### GIVEN DATA
────
(** * FIVA email extractor: record parser, email correction and report

    A shallow embedding of [src/extractor.py].

    Python [str] values are modelled as lists of characters.  A character
    is a code point of the Latin-1 block (U+0000..U+00FF), which is the
    alphabet of the Portuguese donor listings the program reads (the name
    pattern of the parser lists accented Latin-1 letters explicitly); the
    character tables below follow CPython's Unicode tables on that block.

    The regular expressions of the program are embedded as terms of a
    small regular-expression syntax and run by a backtracking matcher with
    the priorities of Python's [re] module (leftmost match, alternatives
    in order, greedy or lazy repetition). *)

From Stdlib Require Import Ascii String List Bool Arith NArith ZArith Lia.
Import ListNotations.

Local Open Scope char_scope.
Local Open Scope list_scope.

(* ================================================================== *)
(** * Part I. Definitions *)
(* ================================================================== *)

(** ** Characters and strings *)

Definition str := list ascii.

(** A Python string literal. *)
Definition py (s : string) : str := list_ascii_of_string s.

Definition code (c : ascii) : N := N_of_ascii c.

Definition between (lo hi : N) (c : ascii) : bool :=
  ((lo <=? code c) && (code c <=? hi))%N.

Definition chr_eqb (a b : ascii) : bool := Ascii.eqb a b.

Definition chr_is (a : ascii) : ascii -> bool := fun c => chr_eqb c a.

Fixpoint str_eqb (a b : str) : bool :=
  match a, b with
  | [], [] => true
  | x :: a', y :: b' => chr_eqb x y && str_eqb a' b'
  | _, _ => false
  end.

(** [[A-Z]], [[a-z]], [[0-9]] *)
Definition is_AZ : ascii -> bool := between 65 90.
Definition is_az : ascii -> bool := between 97 122.
Definition is_09 : ascii -> bool := between 48 57.

(** [str.isspace] on one character: the characters [str.strip()] removes
    and [\s] matches. *)
Definition is_space (c : ascii) : bool :=
  between 9 13 c || between 28 32 c || chr_is "133" c || chr_is "160" c.

(** [\d]: the decimal digits. *)
Definition is_digit : ascii -> bool := is_09.

(** Letters of the Latin-1 supplement, and its other alphanumerics
    (the ordinal indicators, the micro sign, superscript digits and
    vulgar fractions), all of which [str.isalnum] accepts. *)
Definition is_latin1_alnum (c : ascii) : bool :=
  between 192 214 c || between 216 246 c || between 248 255 c
  || chr_is "170" c || chr_is "181" c || chr_is "186" c
  || chr_is "178" c || chr_is "179" c || chr_is "185" c || between 188 190 c.

(** [\w]: alphanumeric or underscore. *)
Definition is_word (c : ascii) : bool :=
  is_AZ c || is_az c || is_09 c || chr_is "_" c || is_latin1_alnum c.

Definition shift_code (c : ascii) (d : Z) : ascii :=
  ascii_of_N (Z.to_N (Z.of_N (code c) + d)).

(** [str.lower] on one character. *)
Definition lower_chr (c : ascii) : ascii :=
  if is_AZ c || (between 192 222 c && negb (chr_is "215" c))
  then shift_code c 32 else c.

(** [str.upper] on one character.  The sharp s becomes two letters.  The
    upper-case forms of the micro sign and of y with diaeresis lie outside
    Latin-1; they are left as they are, which no keyword test below can
    tell apart, the keywords being plain capital letters. *)
Definition upper_chr (c : ascii) : str :=
  if is_az c || (between 224 254 c && negb (chr_is "247" c))
  then [shift_code c (-32)]
  else if chr_is "223" c then ["S"; "S"]
  else [c].

Definition lower (s : str) : str := map lower_chr s.
Definition upper (s : str) : str := flat_map upper_chr s.

Fixpoint lstrip (s : str) : str :=
  match s with
  | c :: s' => if is_space c then lstrip s' else s
  | [] => []
  end.

Definition rstrip (s : str) : str := rev (lstrip (rev s)).

(** [s.strip()] *)
Definition strip (s : str) : str := rstrip (lstrip s).

(** [s.replace] of every space by the empty string *)
Definition remove_spaces (s : str) : str :=
  filter (fun c => negb (chr_is " " c)) s.

Fixpoint starts_with (p s : str) : bool :=
  match p, s with
  | [], _ => true
  | x :: p', y :: s' => chr_eqb x y && starts_with p' s'
  | _ :: _, [] => false
  end.

(** [needle in hay] *)
Fixpoint contains (needle hay : str) : bool :=
  starts_with needle hay ||
  match hay with
  | [] => false
  | _ :: hay' => contains needle hay'
  end.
────
Would you restate exactly the lines of the material above, from its opening line through the line with "(** Letters of", and output only those?

### REPLY TO THE TASK
(** * FIVA email extractor: record parser, email correction and report

    A shallow embedding of [src/extractor.py].

    Python [str] values are modelled as lists of characters.  A character
    is a code point of the Latin-1 block (U+0000..U+00FF), which is the
    alphabet of the Portuguese donor listings the program reads (the name
    pattern of the parser lists accented Latin-1 letters explicitly); the
    character tables below follow CPython's Unicode tables on that block.

    The regular expressions of the program are embedded as terms of a
    small regular-expression syntax and run by a backtracking matcher with
    the priorities of Python's [re] module (leftmost match, alternatives
    in order, greedy or lazy repetition). *)

From Stdlib Require Import Ascii String List Bool Arith NArith ZArith Lia.
Import ListNotations.

Local Open Scope char_scope.
Local Open Scope list_scope.

(* ================================================================== *)
(** * Part I. Definitions *)
(* ================================================================== *)

(** ** Characters and strings *)

Definition str := list ascii.

(** A Python string literal. *)
Definition py (s : string) : str := list_ascii_of_string s.

Definition code (c : ascii) : N := N_of_ascii c.

Definition between (lo hi : N) (c : ascii) : bool :=
  ((lo <=? code c) && (code c <=? hi))%N.

Definition chr_eqb (a b : ascii) : bool := Ascii.eqb a b.

Definition chr_is (a : ascii) : ascii -> bool := fun c => chr_eqb c a.

Fixpoint str_eqb (a b : str) : bool :=
  match a, b with
  | [], [] => true
  | x :: a', y :: b' => chr_eqb x y && str_eqb a' b'
  | _, _ => false
  end.

(** [[A-Z]], [[a-z]], [[0-9]] *)
Definition is_AZ : ascii -> bool := between 65 90.
Definition is_az : ascii -> bool := between 97 122.
Definition is_09 : ascii -> bool := between 48 57.

(** [str.isspace] on one character: the characters [str.strip()] removes
    and [\s] matches. *)
Definition is_space (c : ascii) : bool :=
  between 9 13 c || between 28 32 c || chr_is "133" c || chr_is "160" c.

(** [\d]: the decimal digits. *)
Definition is_digit : ascii -> bool := is_09.

(** Letters of the Latin-1 supplement, and its other alphanumerics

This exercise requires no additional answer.